On the wobbly kitchen table, with that very knife,
you slit open a pike.
And the hunting rifle, propped against stuffed peacocks-
has it turned into a lapdog
licking the other woman’s hands
as she weighs my pearls…?
In the Forest
I wrote the essential poem on an oar
just before setting out.
Perhaps long ago it’s been erased
or maybe the sea
knows it now
by feel.Like the woman in Rousseau’s painting
I shudder
at the sound of footsteps
-when the fear comes on too strong.The path I follow
is a knife blade.
maybe this is why
the sky behind the forest
is now so red.I wrote the essential poem on an oar
just before setting out.
These two poems are taken from the Bloodaxe published book, The Sky Behind the Forest by Poet Liliana Ursu. It is translated by Tess Gallagher and Adam Sorkin.
I really like the book, but I always make one suggestion when recommending it, and that is to read and absorb the beautiful writing before reading the introductory and translators essays. The essays are highly important in establishing the appalling context of censorship under which the poet suffered, but one can feel it also in the powerful writing.
The Sky Behind the Forest, Liliana Ursu. Trans, Liliana Ursu, Tess Gallagher,
Adam J Sorkin. Bloodaxe Books. 1997. -
I am glad I went onto the Nomadics Site [blogroll- P Joris blog] because in many ways it has been something that resonates with some of my own themes. I had put down a folder (in exasperation) four years ago based in the conditions of exile and loss.
When I went into read the ethnopoetics site and it touched off a whole reconnection with the original (largely unpunctuated) poems of a few years ago. One of them I have been re-working this morning : Goldfriend , which is
based in some lines from The Wanderer (Anglo-Saxon) , in which the exile from both the Lord’s Hall and his comrades is keenly felt . I could not rid myself of the image of the longed for friend as a Goldfriend and wrote it for inclusion into a MSS which I had shelved. (as usual retaining and re-working some of the images i.e; weeding and shelving being the busy work of a minimalist who really does not want to publish).So I re-wrote Goldfriend and may even get round to typing it in the next days. I am out of ribbon and there is only one little shop in Dublin that supplies the correction tape and ribbon (for the poems).
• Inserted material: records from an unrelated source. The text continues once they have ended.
(** The barrier; [core_waits] counts the host threads that wait for the condition variable of
    each core. *)
Record Barrier := mkBarrier {
  m_barrier_interval : Z;
  m_next_barrier_time : Z;
  m_local_clock_list : list Z;
  m_barrier_acquire_list : list bool;
  m_core_parked : list bool;
  core_waits : list nat;
  m_to_release : list nat;
  m_core_group : list (option nat);
  m_core_thread : list (option nat);
  m_global_time : Z;
  m_fastforward : bool;
  m_disable : bool;
  generator : Z
}.
Definition set_interval (x : Z) (b : Barrier) : Barrier :=
  mkBarrier x (m_next_barrier_time b) (m_local_clock_list b) (m_barrier_acquire_list b) (m_core_parked b) (core_waits b) (m_to_release b) (m_core_group b) (m_core_thread b) (m_global_time b) (m_fastforward b) (m_disable b) (generator b).
Definition set_next (x : Z) (b : Barrier) : Barrier :=
  mkBarrier (m_barrier_interval b) x (m_local_clock_list b) (m_barrier_acquire_list b) (m_core_parked b) (core_waits b) (m_to_release b) (m_core_group b) (m_core_thread b) (m_global_time b) (m_fastforward b) (m_disable b) (generator b).
Definition set_clocks (x : list Z) (b : Barrier) : Barrier :=
  mkBarrier (m_barrier_interval b) (m_next_barrier_time b) x (m_barrier_acquire_list b) (m_core_parked b) (core_waits b) (m_to_release b) (m_core_group b) (m_core_thread b) (m_global_time b) (m_fastforward b) (m_disable b) (generator b).
Definition set_acquired (x : list bool) (b : Barrier) : Barrier :=
  mkBarrier (m_barrier_interval b) (m_next_barrier_time b) (m_local_clock_list b) x (m_core_parked b) (core_waits b) (m_to_release b) (m_core_group b) (m_core_thread b) (m_global_time b) (m_fastforward b) (m_disable b) (generator b).
Definition set_parked (x : list bool) (b : Barrier) : Barrier :=
  mkBarrier (m_barrier_interval b) (m_next_barrier_time b) (m_local_clock_list b) (m_barrier_acquire_list b) x (core_waits b) (m_to_release b) (m_core_group b) (m_core_thread b) (m_global_time b) (m_fastforward b) (m_disable b) (generator b).
Definition set_core_waits (x : list nat) (b : Barrier) : Barrier :=
  mkBarrier (m_barrier_interval b) (m_next_barrier_time b) (m_local_clock_list b) (m_barrier_acquire_list b) (m_core_parked b) x (m_to_release b) (m_core_group b) (m_core_thread b) (m_global_time b) (m_fastforward b) (m_disable b) (generator b).
Definition set_to_release (x : list nat) (b : Barrier) : Barrier :=
  mkBarrier (m_barrier_interval b) (m_next_barrier_time b) (m_local_clock_list b) (m_barrier_acquire_list b) (m_core_parked b) (core_waits b) x (m_core_group b) (m_core_thread b) (m_global_time b) (m_fastforward b) (m_disable b) (generator b).
Definition set_groups (x : list (option nat)) (b : Barrier) : Barrier :=
  mkBarrier (m_barrier_interval b) (m_next_barrier_time b) (m_local_clock_list b) (m_barrier_acquire_list b) (m_core_parked b) (core_waits b) (m_to_release b) x (m_core_thread b) (m_global_time b) (m_fastforward b) (m_disable b) (generator b).
Definition set_core_threads (x : list (option nat)) (b : Barrier) : Barrier :=
  mkBarrier (m_barrier_interval b) (m_next_barrier_time b) (m_local_clock_list b) (m_barrier_acquire_list b) (m_core_parked b) (core_waits b) (m_to_release b) (m_core_group b) x (m_global_time b) (m_fastforward b) (m_disable b) (generator b).
Definition set_global (x : Z) (b : Barrier) : Barrier :=
  mkBarrier (m_barrier_interval b) (m_next_barrier_time b) (m_local_clock_list b) (m_barrier_acquire_list b) (m_core_parked b) (core_waits b) (m_to_release b) (m_core_group b) (m_core_thread b) x (m_fastforward b) (m_disable b) (generator b).
Definition set_fastforward (x : bool) (b : Barrier) : Barrier :=
  mkBarrier (m_barrier_interval b) (m_next_barrier_time b) (m_local_clock_list b) (m_barrier_acquire_list b) (m_core_parked b) (core_waits b) (m_to_release b) (m_core_group b) (m_core_thread b) (m_global_time b) x (m_disable b) (generator b).
Definition set_disabled (x : bool) (b : Barrier) : Barrier :=
  mkBarrier (m_barrier_interval b) (m_next_barrier_time b) (m_local_clock_list b) (m_barrier_acquire_list b) (m_core_parked b) (core_waits b) (m_to_release b) (m_core_group b) (m_core_thread b) (m_global_time b) (m_fastforward b) x (generator b).
Definition set_generator (x : Z) (b : Barrier) : Barrier :=
  mkBarrier (m_barrier_interval b) (m_next_barrier_time b) (m_local_clock_list b) (m_barrier_acquire_list b) (m_core_parked b) (core_waits b) (m_to_release b) (m_core_group b) (m_core_thread b) (m_global_time b) (m_fastforward b) (m_disable b) x.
This Morning I was going to publish Mary’s Song from Winter Trees by Sylvia Plath. The image work is tremendous and Winter Trees is oft neglected in the Plath conversation. This morning then, has passed in the re-writing of an old piece that had found it’s way into a reject pile but would not quite lie still. Indeed, the mss of which it is a part has a few old songs in there that I had neglected for some time.